== Exercise input ==

(** [for ev in use_opts]; [category_from_code(ev_code)] raises on a value
    that is not a [str], outside every [try]. *)
Fixpoint options_loop (base_url season : string) (emg_value : json)
    (opts : list Item) (w : World) : result unit * World :=
  match opts with
  | [] => (Ok tt, w)
  | ev :: rest =>
      match value ev with
      | JStr ev_code =>
          options_loop base_url season emg_value rest
            (genders_loop base_url season emg_value ev_code (text ev)
               (category_from_code ev_code) GENDERS w)
      | _ => (Raise AttributeError, w)
      end
  end.

(** The body of [for eg in event_groups]; [Ok] also stands for [continue]. *)
Definition group_body (base_url season : string) (eg : Item) (w : World)
    : result unit * World :=
  let emg_value := value eg in
  match get_event_codes base_url emg_value w with
  | (Raise _, w1) => (Ok tt, w1)
  | (Ok [], w1) => (Ok tt, w1)
  | (Ok event_opts, w1) =>
      match open_filter event_opts with
      | Raise e => (Raise e, w1)
      | Ok [] => (Ok tt, w1)
      | Ok event_opts =>
          match use_opts event_opts with
          | Raise e => (Raise e, w1)
          | Ok opts => options_loop base_url season emg_value opts w1
          end
      end
  end.

Fixpoint groups_loop (base_url season : string) (event_groups : list Item)
    (w : World) : result unit * World :=
  match event_groups with
  | [] => (Ok tt, w)
  | eg :: rest =>
      match group_body base_url season eg w with
      | (Ok _, w') => groups_loop base_url season rest w'
      | (Raise e, w') => (Raise e, w')
      end
  end.

(** The body of [for season, base_url in SEASON_BASES]. *)
Definition season_body (season base_url : string) (w : World) : result unit * World :=
  match get_event_groups base_url w with
  | (Raise _, w1) => (Ok tt, w1)
  | (Ok [], w1) => (Ok tt, w1)
  | (Ok event_groups, w1) => groups_loop base_url season event_groups w1
  end.

Fixpoint seasons_loop (seasons : list (string * string)) (w : World)
    : result unit * World :=
  match seasons with
  | [] => (Ok tt, w)
  | (season, base_url) :: rest =>
      match season_body season base_url w with
      | (Ok _, w') => seasons_loop rest w'
      | (Raise e, w') => (Raise e, w')
      end
  end.

Definition startup (file : option (list CsvRow)) : World :=
  {| requests := []; written := []; flushed := 0; done_keys := load_done_keys file |}.

(** A run of the program on the store found at startup, as far as the
    embedding follows it: [Raise] when the [AttributeError] of a code that
    is not a string leaves [main].  The other exceptions that can leave it
    come from statements the embedding leaves out (see the conventions). *)
Definition main (file : option (list CsvRow)) : result unit * World :=
  seasons_loop SEASON_BASES (startup file).

End Driver.

(** ** Downstream consumer: the time parser of [load_data] *)

(** The longest run of digits at the head of the characters [cs], and what
    follows it. *)
Fixpoint span_digits (cs : list string) : list string * list string :=
  match cs with
  | [] => ([], [])
  | c :: r =>
      if PyStr.is_digit c
      then let '(d, rest) := span_digits r in (c :: d, rest)
      else ([], cs)
  end.

Definition colon (cs : list string) : option (list string) :=
  match cs with
  | c :: r => if String.eqb c ":" then Some r else None
  | [] => None
  end.

Definition two_digits (cs : list string) : option (list string * list string) :=
  match cs with
  | a :: b :: r =>
      if PyStr.is_digit a && PyStr.is_digit b then Some ([a; b], r) else None
  | _ => None
  end.

(** [re.fullmatch] of the pattern with three groups, digits : two digits :
    two digits, on the characters of [t]; the groups come back as strings.
    No digit run can end elsewhere than at its colon, so the match is found
    by reading from the left. *)
Definition fullmatch_hms (t : string) : option (string * string * string) :=
  let '(h, r) := span_digits (PyStr.chars t) in
  match h with
  | [] => None
  | _ =>
      r1 ← colon r; '(m, r2) ← two_digits r1;
      r3 ← colon r2; '(s, r4) ← two_digits r3;
      match r4 with
      | [] => Some (PyStr.join EmptyString h, PyStr.join EmptyString m,
                    PyStr.join EmptyString s)
      | _ => None
      end
  end.

(** [re.fullmatch] of the pattern with two groups, digits : two digits. *)
Definition fullmatch_ms (t : string) : option (string * string) :=
  let '(m, r) := span_digits (PyStr.chars t) in
  match m with
  | [] => None
  | _ =>
      r1 ← colon r; '(s, r2) ← two_digits r1;
      match r2 with
      | [] => Some (PyStr.join EmptyString m, PyStr.join EmptyString s)
      | _ => None
      end
  end.

(** A cell of the frame read with [dtype=str] is a string or missing
    ([None]); the result is [None] for Python's [None]. *)
Definition to_seconds (t : option string) : option Z :=
  match t with
  | None => None
  | Some t =>
      let t := PyStr.strip t in
      match fullmatch_hms t with
      | Some (h, m, s) =>
          Some (PyStr.int_of_digits h * 3600 + PyStr.int_of_digits m * 60
                + PyStr.int_of_digits s)
      | None =>
          match fullmatch_ms t with
          | Some (m, s) => Some (PyStr.int_of_digits m * 60 + PyStr.int_of_digits s)
          | None => None
          end
      end
  end.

== Exercise ==
In full and without change, transcribe the entries.

== Answer to this exercise ==
(** [for ev in use_opts]; [category_from_code(ev_code)] raises on a value
    that is not a [str], outside every [try]. *)
Fixpoint options_loop (base_url season : string) (emg_value : json)
    (opts : list Item) (w : World) : result unit * World :=
  match opts with
  | [] => (Ok tt, w)
  | ev :: rest =>
      match value ev with
      | JStr ev_code =>
          options_loop base_url season emg_value rest
            (genders_loop base_url season emg_value ev_code (text ev)
               (category_from_code ev_code) GENDERS w)
      | _ => (Raise AttributeError, w)
      end
  end.

(** The body of [for eg in event_groups]; [Ok] also stands for [continue]. *)
Definition group_body (base_url season : string) (eg : Item) (w : World)
    : result unit * World :=
  let emg_value := value eg in
  match get_event_codes base_url emg_value w with
  | (Raise _, w1) => (Ok tt, w1)
  | (Ok [], w1) => (Ok tt, w1)
  | (Ok event_opts, w1) =>
      match open_filter event_opts with
      | Raise e => (Raise e, w1)
      | Ok [] => (Ok tt, w1)
      | Ok event_opts =>
          match use_opts event_opts with
          | Raise e => (Raise e, w1)
          | Ok opts => options_loop base_url season emg_value opts w1
          end
      end
  end.

Fixpoint groups_loop (base_url season : string) (event_groups : list Item)
    (w : World) : result unit * World :=
  match event_groups with
  | [] => (Ok tt, w)
  | eg :: rest =>
      match group_body base_url season eg w with
      | (Ok _, w') => groups_loop base_url season rest w'
      | (Raise e, w') => (Raise e, w')
      end
  end.

(** The body of [for season, base_url in SEASON_BASES]. *)
Definition season_body (season base_url : string) (w : World) : result unit * World :=
  match get_event_groups base_url w with
  | (Raise _, w1) => (Ok tt, w1)
  | (Ok [], w1) => (Ok tt, w1)
  | (Ok event_groups, w1) => groups_loop base_url season event_groups w1
  end.

Fixpoint seasons_loop (seasons : list (string * string)) (w : World)
    : result unit * World :=
  match seasons with
  | [] => (Ok tt, w)
  | (season, base_url) :: rest =>
      match season_body season base_url w with
      | (Ok _, w') => seasons_loop rest w'
      | (Raise e, w') => (Raise e, w')
      end
  end.

Definition startup (file : option (list CsvRow)) : World :=
  {| requests := []; written := []; flushed := 0; done_keys := load_done_keys file |}.

(** A run of the program on the store found at startup, as far as the
    embedding follows it: [Raise] when the [AttributeError] of a code that
    is not a string leaves [main].  The other exceptions that can leave it
    come from statements the embedding leaves out (see the conventions). *)
Definition main (file : option (list CsvRow)) : result unit * World :=
  seasons_loop SEASON_BASES (startup file).

End Driver.

(** ** Downstream consumer: the time parser of [load_data] *)

(** The longest run of digits at the head of the characters [cs], and what
    follows it. *)
Fixpoint span_digits (cs : list string) : list string * list string :=
  match cs with
  | [] => ([], [])
  | c :: r =>
      if PyStr.is_digit c
      then let '(d, rest) := span_digits r in (c :: d, rest)
      else ([], cs)
  end.

Definition colon (cs : list string) : option (list string) :=
  match cs with
  | c :: r => if String.eqb c ":" then Some r else None
  | [] => None
  end.

Definition two_digits (cs : list string) : option (list string * list string) :=
  match cs with
  | a :: b :: r =>
      if PyStr.is_digit a && PyStr.is_digit b then Some ([a; b], r) else None
  | _ => None
  end.

(** [re.fullmatch] of the pattern with three groups, digits : two digits :
    two digits, on the characters of [t]; the groups come back as strings.
    No digit run can end elsewhere than at its colon, so the match is found
    by reading from the left. *)
Definition fullmatch_hms (t : string) : option (string * string * string) :=
  let '(h, r) := span_digits (PyStr.chars t) in
  match h with
  | [] => None
  | _ =>
      r1 ← colon r; '(m, r2) ← two_digits r1;
      r3 ← colon r2; '(s, r4) ← two_digits r3;
      match r4 with
      | [] => Some (PyStr.join EmptyString h, PyStr.join EmptyString m,
                    PyStr.join EmptyString s)
      | _ => None
      end
  end.

(** [re.fullmatch] of the pattern with two groups, digits : two digits. *)
Definition fullmatch_ms (t : string) : option (string * string) :=
  let '(m, r) := span_digits (PyStr.chars t) in
  match m with
  | [] => None
  | _ =>
      r1 ← colon r; '(s, r2) ← two_digits r1;
      match r2 with
      | [] => Some (PyStr.join EmptyString m, PyStr.join EmptyString s)
      | _ => None
      end
  end.

(** A cell of the frame read with [dtype=str] is a string or missing
    ([None]); the result is [None] for Python's [None]. *)
Definition to_seconds (t : option string) : option Z :=
  match t with
  | None => None
  | Some t =>
      let t := PyStr.strip t in
      match fullmatch_hms t with
      | Some (h, m, s) =>
          Some (PyStr.int_of_digits h * 3600 + PyStr.int_of_digits m * 60
                + PyStr.int_of_digits s)
      | None =>
          match fullmatch_ms t with
          | Some (m, s) => Some (PyStr.int_of_digits m * 60 + PyStr.int_of_digits s)
          | None => None
          end
      end
  end.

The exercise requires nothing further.